**Records for the task**
Lemma xml_escape_app a b : xml_escape (a ++ b) = (xml_escape a ++ xml_escape b)%string.
Proof. unfold xml_escape. by rewrite !replace_app. Qed.

Lemma xml_escape_char c : xml_escape (String c "") = xml_char c.
Proof.
  destruct c as [b0 b1 b2 b3 b4 b5 b6 b7].
  destruct b0, b1, b2, b3, b4, b5, b6, b7; reflexivity.
Qed.

Lemma xml_escape_cons c s : xml_escape (String c s) = (xml_char c ++ xml_escape s)%string.
Proof. change (String c s) with (String c "" ++ s)%string. by rewrite xml_escape_app, xml_escape_char. Qed.

(** What a reader of the XML makes of the text: the five entities, any other
    character stands for itself. *)
Fixpoint xml_unescape (fuel : nat) (s : string) : string :=
  match fuel, s with
  | O, _ | _, EmptyString => ""%string
  | S f, String c s' =>
      if Ascii.eqb c "&" then
        match strip_prefix "amp;" s', strip_prefix "lt;" s', strip_prefix "gt;" s',
              strip_prefix "quot;" s', strip_prefix "apos;" s' with
        | Some t, _, _, _, _ => String "&" (xml_unescape f t)
        | _, Some t, _, _, _ => String "<" (xml_unescape f t)
        | _, _, Some t, _, _ => String ">" (xml_unescape f t)
        | _, _, _, Some t, _ => String "034" (xml_unescape f t)
        | _, _, _, _, Some t => String "'" (xml_unescape f t)
        | _, _, _, _, _ => String c (xml_unescape f s')
        end
      else String c (xml_unescape f s')
  end.
(* ===== verification/RepoIndex.v ===== *)
(** * Repository metadata (pm-core/src/repo_metadata.rs): the generators

    The indexes of the four package formats, made from the packages on the disk,
    and the pruning functions.  [MB (p)] is the result of a parser that cannot
    panic ([parsers_never_panic]): its panic case is an error of its own. *)

From S2P Require Import Prelude Ordering Version Buffers ApkSign PkgFormats Conc RepoWorld.

Abbreviation repo_prog A := (prog repo_eff A).

(** ** Names *)

Definition APT_SUITES : list string := ["u2404"; "u2204"; "u2604"; "debian12"; "debian13"]%string.
Definition DNF_CODENAME : string := "el9".
Definition APK_CODENAME : string := "v3.21".

(** The body of a loop over the entries of a directory that may be missing. *)
Definition entry_names (r : result (list (string * bool)) string) : list string :=
  match r with Ok es => fst <$> es | Err _ => [] end.

(** The sorted paths of the entries of [dir] whose names satisfy [p]. *)
Definition scan (dir : string) (p : string -> bool) : repo_prog (list string) :=
  let! r := trigger (FsReadDir dir) in
  Ret (sort ((fun n => dir ++ "/" ++ n)%string <$> List.filter p (entry_names r))).

(** A parser's result; the panic case does not occur. *)
Definition parsed {A} (r : option (result A string)) : result A string :=
  match r with Some r => r | None => Err "panicked"%string end.

Section Generators.
Context (L : libraries).

(** ** Checksums *)

Record file_checksums : Type := FileChecksums { fc_md5 : string; fc_sha1 : string; fc_sha256 : string; fc_size : Z }.

Definition compute_data_checksums (data : vec_u8) : file_checksums :=
  FileChecksums (lib_md5 L data) (lib_sha1 L data) (lib_sha256 L data) (vlen data).
Definition compute_file_checksums (path : string) : repo_prog (result file_checksums string) :=
  let!? data := trigger (FsRead path) in Ret (Ok (compute_data_checksums data)).
Definition compute_sha256_file (path : string) : repo_prog (result string string) :=
  let!? data := trigger (FsRead path) in Ret (Ok (lib_sha256 L data)).

Definition deb_of (file : result vec_u8 string) : result deb_control string :=
  parsed (parse_deb_control (lib_gunzip L) (lib_unxz L) (lib_unzstd L) (lib_untar L) file).
Definition rpm_of (file : result vec_u8 string) : result rpm_info string := parsed (parse_rpm file).
Definition apk_of (file : result vec_u8 string) : result apk_info string :=
  parsed (parse_apk (lib_gz_consumed L) (lib_sha1_base64 L) (lib_untar_multi_gz L) file).
Definition pacman_of (file : result vec_u8 string) : result pacman_info string :=
  parse_pacman_pkg (lib_untar_zst L) (lib_sha256 L) file.

(** ** apt *)

(** Which files of the pool belong to a suite. *)
Definition apt_file (suite name : string) : bool :=
  let lower := to_ascii_lowercase name in
  ends_with ".deb" name &&
  (str_contains ("_" ++ suite ++ "_") lower ||
   (String.eqb suite "u2404" && starts_with "linux-patch-manager_" lower)).

Definition apt_stanza (path : string) (control : deb_control) (c : file_checksums) : string :=
  let filename := default "package.deb"%string (file_name path) in
  (print_fields (dc_fields control) ++
   "Filename: pool/" ++ filename ++ nl ++ "Size: " ++ dec (fc_size c) ++ nl ++ "MD5sum: " ++ fc_md5 c ++ nl ++
   "SHA1: " ++ fc_sha1 c ++ nl ++ "SHA256: " ++ fc_sha256 c ++ nl ++ nl)%string.
(** C28. Every answer of the listing shows only hosts that its caller may look at;
    without filters, a page that is long enough shows all of them.  The total
    counts the hosts that the caller may look at and that pass every filter; and
    the latest version beside a host is that of its system's packages.  There is
    no answer but an internal error exactly for a filter by health, for a sort by
    pending reboots of a caller who is no administrator, and for a negative page. *)
Theorem listing_respects_access auth q v :
  hwp (list_hosts auth q) (fun r s => s = v /\
    match r with
    | Err e => e = database_error /\ unanswerable auth q
    | Ok l =>
        ~ unanswerable auth q /\
        (forall it, it ∈ hl_hosts l -> shows v it /\ sees auth (hi_id it) v) /\
        hl_total l = Z.of_nat (length (List.filter (fun kv => accessible auth kv.1 v && forallb (fun f => filter_holds ilike f kv.2) (host_filters q))
                                         (map_to_list (iv_hosts v)))) /\
        (host_filters q = [] -> default 0 (hq_offset q) = 0 -> Z.of_nat (size (iv_hosts v)) <= Z.min (default 50 (hq_limit q)) 200 ->
         forall id, is_Some (iv_hosts v !! id) -> sees auth id v -> exists it, it ∈ hl_hosts l /\ hi_id it = id)
    end) v.
Proof.
  pose proof (refused_unanswerable auth q) as Href.
  unfold list_hosts. cbv zeta. set (limit := Z.min _ 200) in *. set (offset := default 0 _) in *. set (filters := host_filters q) in *.
  apply hwp_bind_ok, hwp_hsql_or. cbn [exec_host_stmt fst snd].
  destruct (refused_listing _ _ _ _ _) as [e|]; [split_and!; [done..|by apply Href; eexists]|].
  assert (~ unanswerable auth q) as Hans by (intros Hu; by apply Href in Hu as [? ?]).
  set (rows := take _ _). apply wp_bind, hwp_stmt. cbn [exec_host_stmt fst snd].
  unfold filters at 1. rewrite count_cond_status, bool_decide_false by (intros ?; apply Hans; by left). apply wp_bind.
  eapply wp_mono; [|apply compute_upgrade_available_spec]. intros items s (-> & m & -> & Hm). cbn [wp]. split; [done|]. cbn [hl_hosts hl_total].
  assert (forall kv, kv ∈ rows -> iv_hosts v !! kv.1 = Some kv.2 /\ cond_holds ilike v (list_cond auth filters) kv = true) as Hrows.
  { intros kv Hkv. apply selected_In. by eapply page_In. }
  split_and!; [exact Hans|..].
  - intros it Hit. apply list_elem_of_fmap in Hit as (kv & -> & Hkv). destruct (Hrows kv Hkv) as [Hh Hc].
    destruct (summary_shows v m kv Hh (Hm kv Hkv)) as [Hs ->]. split; [exact Hs|].
    apply sees_accessible; [by eexists|]. by eapply list_cond_accessible.
  - f_equal. unfold selected. f_equal. apply List.filter_ext. intros kv. apply count_cond_accessible.
  - intros Hf Ho Hsz id [h Hh] Hsees. apply sees_accessible in Hsees; [|by eexists].
    assert ((id, h) ∈ rows) as Hin.
    { unfold rows. pose proof (selected_length (list_cond auth filters) v) as Hlen. rewrite Ho. change (Z.to_nat 0) with 0%nat. rewrite drop_0, take_ge.
      - rewrite sort_by_perm. apply selected_In. split; [done|]. by rewrite Hf, list_cond_unfiltered.
      - rewrite (Permutation_length (sort_by_perm (order_by (order_fragment q)) (selected ilike (list_cond auth filters) v))). lia. }
    exists (summary m (id, h)). split; [by apply list_elem_of_fmap_2|]. by destruct (summary_shows v m (id, h) Hh (Hm _ Hin)) as [_ ->].
Qed.
(* ===== verification/CaFlow.v ===== *)
(** * The certificate authority: theorems

    Revoked certificates stay on every revocation list until they expire, the
    routes make no authority sign another, and what a reissue leaves. *)

From S2P Require Import Prelude Ordering Rbac Conc Ca.

(** ** The world *)

(** All that happens before [horizon]: time passes, hosts come and go (but none
    that has certificates), statements may fail before or after they took effect. *)
Definition ca_world (horizon : Z) : EffectSem ca_eff ca_db := fun X e d x d' =>
  exists d1, cb_now d <= cb_now d1 < horizon /\ cb_certs d1 = cb_certs d /\
    match e in ca_eff Y return Y -> Prop with
    | CaSql q => fun x => (x = (exec_ca_stmt q d1).1 /\ d' = (exec_ca_stmt q d1).2) \/
                          exists err, x = Err err /\ (d' = d1 \/ d' = (exec_ca_stmt q d1).2)
    | CaNow => fun t => t = cb_now d1 /\ d' = d1
    | RandomBytes n => fun l => length l = n /\ Forall (fun b => b < 256)%N l /\ d' = d1
    | _ => fun _ => d' = d1
    end x.

(** ** Requests *)

Inductive ca_request : Type :=
| DownloadRoot
| ListCerts (host : option uuid) (status : option string)
| DownloadClient (auth : auth_user) (host : uuid)
| IssueCert (auth : auth_user) (host : uuid) (hostname : string)
| RenewCert (auth : auth_user) (id : uuid)
| ReissueCert (auth : auth_user) (host : uuid)
| RevokeCert (auth : auth_user) (id : uuid)
| GetCrl
| CertHealth
| Regenerate (auth : auth_user)
(** The authority's part of the approval of an enrolment. *)
| EnrolIssue (host : uuid) (fqdn ip : string)
| EnrolCrl.

Record ca_setup : Type := CaSetup {
  su_hex : list N -> string; su_unhex : string -> option (list N);
  su_parse_ip : string -> option string; su_parse_x509 : string -> result (option string * list string * Z) string;
  su_root_pem : string; su_cert_path : string; su_key_path : string; su_parent : string -> option string
}.

Definition quiet {A} (p : prog ca_eff A) : prog ca_eff unit := p ;; Ret tt.

Definition serve_ca (su : ca_setup) (rq : ca_request) : prog ca_eff unit :=
  match rq with
  | DownloadRoot => quiet (download_root_ca (su_root_pem su))
  | ListCerts host status => quiet (list_certificates host status)
  | DownloadClient auth host => quiet (download_client_cert auth host)
  | IssueCert auth host hostname => quiet (issue_client_cert_route (su_hex su) (su_parse_ip su) auth host hostname)
  | RenewCert auth id => quiet (renew_cert_route (su_hex su) (su_parse_ip su) auth id)
  | ReissueCert auth host => quiet (reissue_host_cert (su_hex su) (su_parse_ip su) auth host)
  | RevokeCert auth id => quiet (revoke_cert_route auth id)
  | GetCrl => quiet (get_crl (su_unhex su))
  | CertHealth => quiet (cert_health (su_unhex su) (su_parse_x509 su) (su_cert_path su))
  | Regenerate auth => quiet (regenerate_certs (su_hex su) (su_unhex su) (su_parse_x509 su) (su_parent su) auth (su_cert_path su) (su_key_path su))
  | EnrolIssue host fqdn ip => quiet (issue_client_cert (su_hex su) (su_parse_ip su) host fqdn ip)
  | EnrolCrl => quiet (generate_crl (su_unhex su))
  end.

Ltac ca_unfold := unfold quiet, download_root_ca, list_certificates, download_client_cert, issue_client_cert_route, renew_cert_route, reissue_host_cert,
  revoke_cert_route, get_crl, cert_health, regenerate_certs, require_write_access, or_internal, or_not_found, or_no_rows, ca_refuse, renew_cert, revoke_cert,
  issue_client_cert, issue_server_cert, issue_web_tls_cert, base_params, make_serial, check_crl_status, parse_web_tls_cert, generate_crl, casql, ctx, fail.

(** ** No request makes another authority *)

Definition signs_leaf (X : Type) (e : ca_eff X) : Prop :=
  match e with
  | SignCert p _ => cp_is_ca p = false /\ cp_key_usages p = [DigitalSignature] /\
                    (cp_extended p = [ServerAuth] \/ cp_extended p = [ClientAuth] /\ cp_sans p = [])
  | SelfSign _ _ => False
  | _ => True
  end.
#[local] Hint Extern 1 (signs_leaf _ _) => (cbn; tauto) : only.

(** What the routes have the authority sign is a certificate for digital
    signatures that is no authority's, and serves either as a server's or, without
    alternative names, as a client's. *)
Theorem leaf_certificates_only su rq : only signs_leaf (serve_ca su rq).
Proof. destruct rq; cbn [serve_ca]; ca_unfold; only_auto. Qed.

(** ** Revoked certificates are on the list *)

Section Revoked.
Context (horizon : Z) (id : uuid) (serial : string) (bytes : list N) (su : ca_setup).
Context (Hserial : su_unhex su serial = Some bytes).

Definition is_revoked (d : ca_db) : Prop :=
  exists r t, cb_certs d !! id = Some r /\ ct_status r = CertRevoked /\ ct_serial r = serial /\
    ct_revoked_at r = Some t /\ horizon <= ct_expires_at r.

(** A list that is signed has the serial number on it. *)
Definition on_list (X : Type) (e : ca_eff X) : Prop :=
  match e with SignCrl p => bytes ∈ fst <$> cl_revoked p | _ => True end.
Definition no_list (X : Type) (e : ca_eff X) : Prop := match e with SignCrl _ => False | _ => True end.

Lemma stmt_is_revoked {X} (q : ca_stmt X) d : is_revoked d -> is_revoked (exec_ca_stmt q d).2.
Proof using Type.
  intros (r & t & Hr & Hst & Hser & Hrev & Hexp). destruct q; cbn [exec_ca_stmt]; try (by exists r, t).
  - destruct (existsb _ _); [by exists r, t|]. destruct (match host with Some _ => _ | None => _ end); [|by exists r, t]. cbn [snd with_certs].
    exists r, t. cbn [with_certs cb_certs]. rewrite lookup_insert_ne; [done|]. intros Heq. pose proof (is_fresh (dom (cb_certs d))) as Hf.
    rewrite Heq in Hf. apply Hf, elem_of_dom. by exists r.
  - destruct (cb_certs d !! id0) as [r0|] eqn:Hr0; [|by exists r, t]. destruct (decide (id0 = id)) as [->|Hne].
    + rewrite Hr in Hr0. injection Hr0 as <-. exists (revoke_row (cb_now d) r), (cb_now d). cbn [snd with_certs cb_certs]. by rewrite lookup_insert_eq.
    + exists r, t. cbn [snd with_certs cb_certs]. by rewrite lookup_insert_ne.
  - exists r, t. cbn [snd with_certs cb_certs]. rewrite lookup_fmap, Hr. cbn [fmap option_fmap option_map]. unfold active_of. rewrite Hst, (bool_decide_false (CertRevoked = CertActive)) by done.
    by rewrite andb_false_r.
Qed.
(** Setting the first password leaves it in the table, if it succeeds. *)
Lemma first_password_stored u s auth :
  (forall key nonce text c, length nonce = 12%nat -> aes_encrypt key nonce text = Some c -> c <> [] /\ aes_decrypt key nonce c = Some text) ->
  su_password u = Some pass -> pass <> MASKED ->
  st_config s !! "smtp_password_encrypted"%string = None -> st_config s !! "smtp_password_nonce"%string = None ->
  swp (update_settings aes_encrypt to_json from_json callback_url auth (UpdateSettings None (Some u) None None None None))
    (fun r s' => (exists v, r = Ok v) -> password_kept s') s.
Proof using Type.
  intros Haes Hu Hm Hc Hn. unfold update_settings, admin_required. destruct (negb _); [by intros [v ?]|].
  cbn [us_oidc us_smtp us_polling us_ip_whitelist us_web_tls_strategy us_notification when_some bind_ok bind].
  pose (free := fun m : gmap string string => m !! "smtp_password_encrypted"%string = None /\ m !! "smtp_password_nonce"%string = None).
  assert (free (st_config s)) as Hs by done. clear Hc Hn.
  assert (forall key value m, key <> "smtp_password_encrypted"%string -> key <> "smtp_password_nonce"%string -> free m -> free (alter (fun _ => value) key m))
    as Hfree by (intros key value m Hk1 Hk2 [H1 H2]; unfold free; by rewrite !lookup_alter_ne).
  apply setting_bind_ok. unfold update_smtp.
  do 4 (apply setting_bind_ok; eapply wp_mono; [|apply (swp_set_field free); [by intros; apply Hfree|exact Hs]]; clear Hs; intros ? ? [-> Hs]).
  destruct Hs as [Hc Hn].
  apply setting_bind_ok. rewrite Hu. cbn [when_some]. unfold set_smtp_password. rewrite (proj2 (String.eqb_neq _ _) Hm).
  apply setting_bind_ok. eapply wp_mono; [|apply swp_secret_key]. intros r' w [-> ->].
  apply setting_bind_ok. unfold or_500, encrypt. intros nonce w [Hl ->]. cbn [bind wp].
  destruct (aes_encrypt secret_key nonce (as_bytes pass)) as [c|] eqn:Henc; [|by intros [v ?]]. destruct (Haes _ _ _ _ Hl Henc) as [Hne Hdec].
  apply setting_bind_ok, swp_ssql. cbn [exec_set_stmt fst snd]. apply setting_bind_ok, swp_ssql. cbn [exec_set_stmt with_config st_config].
  rewrite lookup_delete_ne, Hc by done. cbn [fst snd with_config st_config]. apply swp_ssql. cbn [exec_set_stmt with_config st_config].
  rewrite lookup_insert_ne, lookup_delete_ne, Hn by done. cbn [fst snd].
  match goal with |- swp _ _ ?t => set (s2 := t) end.
  assert (password_kept s2) as H2.
  { exists c, nonce. subst s2. cbn [with_config st_config]. rewrite lookup_insert_ne, !lookup_insert_eq by done. done. }
  clearbody s2. do 2 (apply setting_bind_ok; eapply wp_mono; [|apply (swp_set_field holds_password); [by intros; apply holds_password_alter|exact H2]];
    clear H2; intros ? ? [-> H2]).
  intros [] w Ht. assert (password_kept w) as H3 by by rewrite Ht. cbn [bind wp].
  eapply wp_mono; [|apply answer_settings_spec]. by intros ? ? [-> ->] _.
Qed.
End Password.

(** The first task's next effect. *)
Definition sends_other (pass : string) (p : prog set_eff unit) : Prop :=
  match p with
  | Vis (SendMail t _) _ => exists u q, tp_credentials t = Some (u, q) /\ q <> pass /\ q <> ""%string
  | _ => False
  end.

(** C32. Where no password of the mail server is stored, one that a request sets with
    success, the request changing the mail settings only, is not replaced:
    whatever requests and notifications start afterwards and interleave, with
    failing statements, it stays in the table, and mail is sent with no other
    password than it or the empty one (which is used when the key or the
    decryption fails).  Also a later request for a new password leaves it. *)
Theorem first_password_used pass u s auth :
  is_utf8 (as_bytes pass) = true ->
  (forall key nonce text c, length nonce = 12%nat -> aes_encrypt key nonce text = Some c -> c <> [] /\ aes_decrypt key nonce c = Some text) ->
  su_password u = Some pass -> pass <> MASKED ->
  st_config s !! "smtp_password_encrypted"%string = None -> st_config s !! "smtp_password_nonce"%string = None ->
  swp (update_settings aes_encrypt to_json from_json callback_url auth (UpdateSettings None (Some u) None None None None))
    (fun r s' => (exists v, r = Ok v) ->
      forall s'' ts, rtc (@cstep _ _ settings_faults _ (fun _ _ => []) (fun p => exists rq, p = serve_settings rq)) (s', []) (s'', ts) ->
        password_kept pass s'' /\ Forall (fun p => ~ sends_other pass p) ts) s.
Proof using Type.
  intros Hutf8 Haes Hu Hm Hc Hn. eapply wp_mono; [|by eapply first_password_stored].
  intros r s' Hs Hok s'' ts Hr. specialize (Hs Hok).
  destruct (@gsafe_reachable _ _ settings_faults _ (fun _ _ => []) (fun p => exists rq, p = serve_settings rq) (uses_password pass)
              (password_kept pass) (s', []) (s'', ts)) as [Hk Hts]; [by constructor| |exact Hr|exact Hs|by constructor|].
  - intros p [rq ->]. by apply serve_settings_safe.
  - split; [exact Hk|]. eapply Forall_impl; [exact Hts|]. intros [a|X e k]; [by intros _ []|]. intros [He _]. destruct e; try by intros [].
    intros (u' & q & Hq & Hp & He'). by destruct (He u' q Hq).
Qed.
(* ===== verification/Scenario.v ===== *)
(** * A concrete database and concrete agents

    The small configuration at which the witnesses of the job engine's theorems
    are evaluated: two hosts, a job on both of them, and agents that accept
    every request and whose job status is a parameter. *)

From S2P Require Import Prelude Conc Schema Windows Statements SelfUpgrade JobExecutor.

Definition noon : Z := 12 * hour_us.

Definition host_a : uuid := 1%N.
Definition host_b : uuid := 2%N.
Definition job_1 : uuid := 10%N.
Definition row_a : uuid := 100%N.
Definition row_b : uuid := 101%N.
Definition user_1 : uuid := 7%N.

Definition demo_host (paused clean : bool) : host_row :=
  HostRow "10.0.0.1" 12443 "a.example" (Some "1.0.0"%string) paused clean.

Definition demo_job (kind : job_kind) (st : job_status) : patch_job :=
  PatchJob kind st (Some user_1) None None true (JArr [JStr "curl"]) "" None true 0 0 None None.

Definition demo_row (host : uuid) (st : job_status) (retries : Z) (agent_job : option string) : patch_job_host :=
  PatchJobHost job_1 host st agent_job retries "" None None None (Some 0) None.

(** A job on the two hosts, whose entries have the statuses [sa] and [sb]. *)
Definition demo_db (kind : job_kind) (st sa sb : job_status) : db :=
  Db noon {[job_1 := demo_job kind st]}
     (<[row_a := demo_row host_a sa 0 None]> {[row_b := demo_row host_b sb 0 None]})
     (<[host_a := demo_host false true]> {[host_b := demo_host true true]}) ∅ ∅ ∅ [].

(** The agents accept everything; [status] is what they say of a job. *)
Definition demo_world (status : result agent_job_status agent_err) (X : Type) (e : eff X) (d : db) : X * db :=
  match e in eff Y return Y * db with
  | Sql q => exec_stmt q d
  | UtcNow => (db_now d, d)
  | Sleep _ => (tt, d)
  | LoadCerts => (Ok tt, d)
  | NewClient _ => (Ok tt, d)
  | ApplyPatches _ _ _ _ => (Ok "agent-job"%string, d)
  | RebootHost _ => (Ok "agent-reboot"%string, d)
  | UpdatePackage _ _ => (Ok "agent-upgrade"%string, d)
  | JobStatusOf _ _ => (status, d)
  | Health _ => (Ok "1.0.0"%string, d)
  | LogEvent _ _ => (tt, d)
  | Spawn _ => (tt, d)
  end.

Definition agent_says (st : string) : result agent_job_status agent_err :=
  Ok (AgentJob st (Some "done"%string) None).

**Exercise requirements**
Word for word, restate the lines of the data above that fall between the line holding "apply setting_bind_ok, swp_ssql. cbn [exec_set_stmt fst" and the line holding "failing statements, it", inclusive, and no other lines.

**Your solution**
  apply setting_bind_ok, swp_ssql. cbn [exec_set_stmt fst snd]. apply setting_bind_ok, swp_ssql. cbn [exec_set_stmt with_config st_config].
  rewrite lookup_delete_ne, Hc by done. cbn [fst snd with_config st_config]. apply swp_ssql. cbn [exec_set_stmt with_config st_config].
  rewrite lookup_insert_ne, lookup_delete_ne, Hn by done. cbn [fst snd].
  match goal with |- swp _ _ ?t => set (s2 := t) end.
  assert (password_kept s2) as H2.
  { exists c, nonce. subst s2. cbn [with_config st_config]. rewrite lookup_insert_ne, !lookup_insert_eq by done. done. }
  clearbody s2. do 2 (apply setting_bind_ok; eapply wp_mono; [|apply (swp_set_field holds_password); [by intros; apply holds_password_alter|exact H2]];
    clear H2; intros ? ? [-> H2]).
  intros [] w Ht. assert (password_kept w) as H3 by by rewrite Ht. cbn [bind wp].
  eapply wp_mono; [|apply answer_settings_spec]. by intros ? ? [-> ->] _.
Qed.
End Password.

(** The first task's next effect. *)
Definition sends_other (pass : string) (p : prog set_eff unit) : Prop :=
  match p with
  | Vis (SendMail t _) _ => exists u q, tp_credentials t = Some (u, q) /\ q <> pass /\ q <> ""%string
  | _ => False
  end.

(** C32. Where no password of the mail server is stored, one that a request sets with
    success, the request changing the mail settings only, is not replaced:
    whatever requests and notifications start afterwards and interleave, with
    failing statements, it stays in the table, and mail is sent with no other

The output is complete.